+++ Dataset content

(** C10.  For a point set of at least one point and any [k] of 9 or more,
    some state of the random generator makes the initialization index the
    list of 8 colour names out of range, and [k_means] raises [IndexError]
    whatever the fuel; and whenever the initialization does return, every
    label is one of the 8 names. *)
Theorem k_means_more_than_8_clusters :
  forall (F : Type) (PF : PyFloat F) (SO : SetOrder) (x0 : list F) (rest : dataset)
         (k : Z) (fuel : nat),
    1 <= length x0 ->
    (9 <= k)%Z ->
    (exists g : Rng, fst (k_means fuel (x0 :: rest) k g) = Some (Raise IndexError)) /\
    (forall (g g' : Rng) (m : list label),
        guess_clusters (x0 :: rest) k g = (Ok (Some m), g') ->
        Forall (fun l => exists s, l = Some s /\ In s co) m) /\
    length co = 8.
Proof.
  intros F PF SO x0 rest k fuel Hn Hk. split; [|split; [|reflexivity]].
  - exists (constant_rng 8). unfold k_means, k_means_count, guess_clusters.
    unfold bindM at 1, pure_call at 1. rewrite index_cons_0.
    destruct (length x0) as [|n] eqn:En; [lia|].
    unfold bindM. rewrite guess_labels_off_list by exact Hk. reflexivity.
  - intros g g' m. unfold guess_clusters.
    unfold bindM at 1, pure_call at 1. rewrite index_cons_0.
    destruct (length x0) as [|n] eqn:En; [lia|].
    unfold bindM, retM. destruct (guess_labels (S n) k g) as [[m'|e] g1] eqn:E;
      [|discriminate].
    intros H. inversion H; subst. exact (proj2 (guess_labels_in_co _ _ _ E)).
Qed.
Lemma flight_category_never_none_witness :
  exists c, Some "MVFR" = Some c
    /\ ((exists s, _first_present [("visib", PInt 10);
          ("clouds", PList [PDict [("cover", PStr "BKN"); ("base_ft_agl", PInt 2500)]])] FLTCAT_KEYS = PStr s
          /\ py_strip s <> "" /\ c = py_upper (py_strip s))
        \/ In c ["LIFR"; "IFR"; "MVFR"; "VFR"]).
Proof.
  apply (flight_category_never_none [("visib", PInt 10);
          ("clouds", PList [PDict [("cover", PStr "BKN"); ("base_ft_agl", PInt 2500)]])]).
  vm_compute. reflexivity.
Defined.

(** ** notams.py [fetch_notams_bulk] *)

Lemma assoc_some_in {V : Type} (l : list (string * V)) (k : string) (v : V) :
  assoc l k = Some v -> In k (map fst l).
Proof.
  induction l as [|[k' v'] l IH]; simpl; [discriminate|].
  destruct (String.eqb_spec k k') as [->|_]; [auto | intro H; right; auto].
Qed.

Lemma in_assoc_some {V : Type} (l : list (string * V)) (k : string) :
  In k (map fst l) -> exists v, assoc l k = Some v.
Proof.
  induction l as [|[k' v'] l IH]; simpl; [contradiction|].
  destruct (String.eqb_spec k k') as [->|Hne]; [eauto|].
  intros [E|H]; [congruence | auto].
Qed.

Lemma assoc_set_keys_nodup {V : Type} (k : string) (v : V) (l : list (string * V)) :
  NoDup (map fst l) -> NoDup (map fst (assoc_set k v l)).
Proof.
  induction l as [|[k' v'] l IH]; simpl; intro H; [constructor; [auto | constructor]|].
  inversion H as [|? ? Hn Hl]; subst.
  destruct (String.eqb_spec k k') as [->|Hne]; simpl; [now constructor|].
  constructor; [|now apply IH].
  intro Hin. apply assoc_set_keys in Hin as [E|E]; [congruence | contradiction].
Qed.

Section Gather.

Variable cfg : NotamApiConfig.
Variable transport : string -> notam_transport.
(** * react-markdown-editor-lite: the editor controller

    A shallow embedding of [src/editor/index.tsx] (class [Editor]) and of the
    parts of the JavaScript and DOM runtime its methods call.

    - JavaScript strings are sequences of UTF-16 code units: [list N].
    - Objects compared with [===] (plugin components, keyboard listeners,
      event objects) are references: [ref].
    - JavaScript numbers that carry scroll geometry are IEEE 754 doubles:
      Rocq's primitive [float].
    - The instance, the log of what it did to its host (callbacks, emitted
      events, console output, writes to the panes) and the callbacks it left
      pending (timeouts, animation frames, promise reactions) form a [World];
      every method is a function from worlds to worlds.
    - [this.setState] is applied at once, which is what React does for an
      update issued outside one of its own batched event handlers (the
      CodeMirror change handler, a promise reaction, a timeout); each call
      is also written to the log. *)

From Stdlib Require Import ZArith NArith List Bool Lia PrimFloat.
From stdpp Require Import base tactics option numbers list strings gmap.
(** A stack times a matrix: every matrix of the stack is multiplied by it. *)
Lemma matmul_stack_matrix (a b : tensor T) bs n k p :
  shape a = bs ++ [n; k] -> shape b = [k; p] ->
  exists c, matmul a b = Ok c /\ shape c = bs ++ [n; p] /\
    forall t i j, t < numel bs -> i < n -> j < p ->
      entry3 c n p t i j = dot k (fun l => entry3 a n k t i l) (fun l => entry2 b p l j).
Proof.
  intros Ea Eb.
  assert (Ea' : shape a = (bs ++ [n]) ++ [k]) by now rewrite <- app_assoc.
  destruct (matmul_rows a b (bs ++ [n]) Ea' Eb) as (c & Ec & Sc & _ & Hc).
  exists c. split; [exact Ec|]. split; [now rewrite Sc, <- app_assoc|].
  intros t i j Ht Hi Hj.
  assert (Hr : t * n + i < numel (bs ++ [n])).
  { rewrite numel_app. cbn [numel fold_right]. nia. }
  exact (Hc (t * n + i) j Hr Hj).
Qed.

(** Out of place, an operand whose shape is a suffix of the other's is read
    cyclically. *)
Lemma broadcast2_suffix A B C (f : A -> B -> C) da db (a : tensor A) (b : tensor B) bs :
  shape a = bs ++ shape b ->
  broadcast2 f da db a b =
  Ok (mkT (shape a) (tab (numel (shape a))
        (fun p => f (nth p (data a) da) (nth (p mod numel (shape b)) (data b) db)))).
Proof.
  intros E. unfold broadcast2. rewrite E, broadcast_shapes_suffix.
  do 2 f_equal. apply tab_ext. intros p Hp.
  now rewrite bindex_same, bindex_suffix.
Qed.

(** [a.masked_fill_(m, v)] for a stack [a] and a mask of the shape of one
    matrix: the mask is applied to every matrix of the stack. *)
Lemma masked_fill__stack (a : tensor T) (mk : tensor bool) v bs m k :
  shape a = bs ++ [m; k] -> shape mk = [m; k] ->
  exists c, masked_fill_ a mk v = Ok c /\ shape c = bs ++ [m; k] /\
    forall t o i, t < numel bs -> o < m -> i < k ->
      entry3 c m k t o i =
      if nth (o * k + i) (data mk) false then v else entry3 a m k t o i.
Proof.
  intros Ea Em. unfold masked_fill_.
  rewrite (@broadcast2__suffix _ _ _ _ _ a mk bs) by now rewrite Ea, Em.
  eexists. split; [reflexivity|]. split; [exact Ea|].
  intros t o i Ht Ho Hi. unfold entry3. cbn [data].
  rewrite Ea, Em, numel_app, numel_matrix.
  rewrite nth_tab by now apply stack_index_lt.
  destruct (@stack_index t o i m k Ho Hi) as (P & L).
  replace (((t * m + o) * k + i) mod (m * k)) with (o * k + i); [reflexivity|].
  rewrite P. symmetry. now apply mod_row.
Qed.
(** C10.  On an available store [products.byCategory] filters by
    [categoryId] only.  Called without [limit] and [offset] it returns
    every product of the category, so that a product of the category whose
    [isActive] flag is false appears in the result.  With any page
    arguments, whatever the call returns belongs to the category, and the
    flags play no part in the outcome: with every flag set to true the
    call returns the same products (up to the flags) where it returned
    some, and is refused where it was refused.  [products.list] without
    page arguments returns exactly the products whose [isActive] flag is
    true, and with any page arguments it never returns a product whose
    flag is false. *)
Theorem byCategory_ignores_isActive (ctx : appRouter.Context) (w : World) (s : Store) :
  handle w = Some s ->
  (forall categoryId p,
     In p (Table.rows (products s)) ->
     Product.categoryId p = categoryId ->
     Product.isActive p = false ->
     exists l,
       resolves (appRouter.products_byCategory ctx
                   (appRouter.mkByCategoryInput categoryId None None) w) l
       /\ In p l)
  /\ (forall input l,
        resolves (appRouter.products_byCategory ctx input w) l ->
        (forall p, In p l -> Product.categoryId p = appRouter.bc_categoryId input)
        /\ (forall w', handle w' = Some (all_active s) ->
                       resolves (appRouter.products_byCategory ctx input w')
                                (map (set_isActive true) l)))
  /\ (forall input message,
        rejects (appRouter.products_byCategory ctx input w) message ->
        forall w', handle w' = Some (all_active s) ->
                   rejects (appRouter.products_byCategory ctx input w') message)
  /\ (exists l,
        resolves (appRouter.products_list ctx (appRouter.mkPageInput None None) w) l
        /\ forall p, In p l <->
                     In p (Table.rows (products s)) /\ Product.isActive p = true)
  /\ (forall input l,
        resolves (appRouter.products_list ctx input w) l ->
        forall p, In p l -> Product.isActive p = true).
Proof.
  intros H. split; [|split; [|split; [|split]]].
  - intros categoryId p Hin Hc Hf.
    rewrite (products_byCategory_available ctx _ w s H), await_run.
    cbn [appRouter.bc_limit appRouter.bc_offset appRouter.bc_categoryId].
    rewrite execute_unpaginated.
    eexists. split; [eexists; reflexivity|].
    apply filter_In. split; [exact Hin|]. now apply Z.eqb_eq.
  - intros input l [w1 Hl].
    rewrite (products_byCategory_available ctx input w s H), await_run in Hl.
    destruct (Sql.execute _) as [l0|] eqn:E in Hl; [|discriminate].
    injection Hl as <- _. split.
    + intros p Hp. apply (In_execute _ _ _ E) in Hp.
      rewrite matched_paginate in Hp.
      cbn [Sql.matched Sql.from] in Hp. apply filter_In in Hp.
      now apply Z.eqb_eq.
    + intros w' H'.
      rewrite (products_byCategory_available ctx input w' _ H'), await_run.
      cbn [all_active with_products products Table.rows].
      rewrite filter_map_invariant by reflexivity.
      rewrite execute_paginate_map, E. eexists; reflexivity.
  - intros input message [w1 Hm] w' H'.
    rewrite (products_byCategory_available ctx input w s H), await_run in Hm.
    destruct (Sql.execute _) as [l0|] eqn:E in Hm; [discriminate|].
    injection Hm as <- _.
    rewrite (products_byCategory_available ctx input w' _ H'), await_run.
    cbn [all_active with_products products Table.rows].
    rewrite filter_map_invariant by reflexivity.
    rewrite execute_paginate_map, E. eexists; reflexivity.
  - rewrite (products_list_available ctx _ w s H), await_run.
    cbn [appRouter.pi_limit appRouter.pi_offset]. rewrite execute_unpaginated.
    eexists. split; [eexists; reflexivity|].
    intros p. apply filter_In.
  - intros input l [w1 Hl] p Hp.
    rewrite (products_list_available ctx input w s H), await_run in Hl.
    destruct (Sql.execute _) as [l0|] eqn:E in Hl; [|discriminate].
    injection Hl as <- _.
    apply (In_execute _ _ _ E) in Hp. rewrite matched_paginate in Hp.
    cbn [Sql.matched Sql.from] in Hp. apply filter_In in Hp. tauto.
Qed.

Lemma byCategory_ignores_isActive_witness :
  exists l,
    resolves (appRouter.products_byCategory anonymous
                (appRouter.mkByCategoryInput 3 None None)
                (online (store_with_products [rice; withdrawn_tea]) 1700000000000)) l
    /\ In withdrawn_tea l.
Proof.
  refine (proj1 (byCategory_ignores_isActive anonymous
                   (online (store_with_products [rice; withdrawn_tea]) 1700000000000)
                   (store_with_products [rice; withdrawn_tea]) eq_refl)
                3 withdrawn_tea _ eq_refl eq_refl).
  right; left; reflexivity.
Defined.

(** * Further properties of the access layer and the procedures *)

(** ** Users *)

Lemma find_update {R} (p : R -> bool) (f : R -> R) (l : list R) :
  (forall r, p r = true -> p (f r) = true) ->
  find p (map (fun r => if p r then f r else r) l) = option_map f (find p l).
Proof.
  intros Hp. induction l as [|r l IH]; simpl; [reflexivity|].
  destruct (p r) eqn:E.
  - now rewrite (Hp r E).
  - rewrite E. exact IH.
Qed.

Lemma find_insert_fresh {R} (p : R -> bool) (l : list R) (x : R) :
  existsb p l = false -> p x = true -> find p (l ++ [x]) = Some x.
Proof.
  intros Hl Hx. induction l as [|r l IH]; simpl in *.
  - now rewrite Hx.
  - apply orb_false_iff in Hl. destruct Hl as [Hr Hl]. rewrite Hr. now apply IH.
Qed.

Lemma find_none_existsb {R} (p : R -> bool) (l : list R) :
  find p l = None <-> existsb p l = false.
Proof.
  induction l as [|r l IH]; simpl; [tauto|].
  destruct (p r); simpl; [split; discriminate|exact IH].
Qed.

Lemma getUserByOpenId_available (openId : string) (w : World) (s : Store) :
  handle w = Some s ->
  db.getUserByOpenId openId w
  = Resolved (user_with_openId openId s) (set_db (Some s) w).
Proof.
  intros H. unfold db.getUserByOpenId, bind, ret.
  rewrite (getDb_available _ _ H), first_limit_select. reflexivity.
Qed.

++++++

In the preceding material, find each line holding the word "whose" and copy it out.

◆ Final answer:
(** Out of place, an operand whose shape is a suffix of the other's is read
    every product of the category, so that a product of the category whose
    page arguments returns exactly the products whose [isActive] flag is
    true, and with any page arguments it never returns a product whose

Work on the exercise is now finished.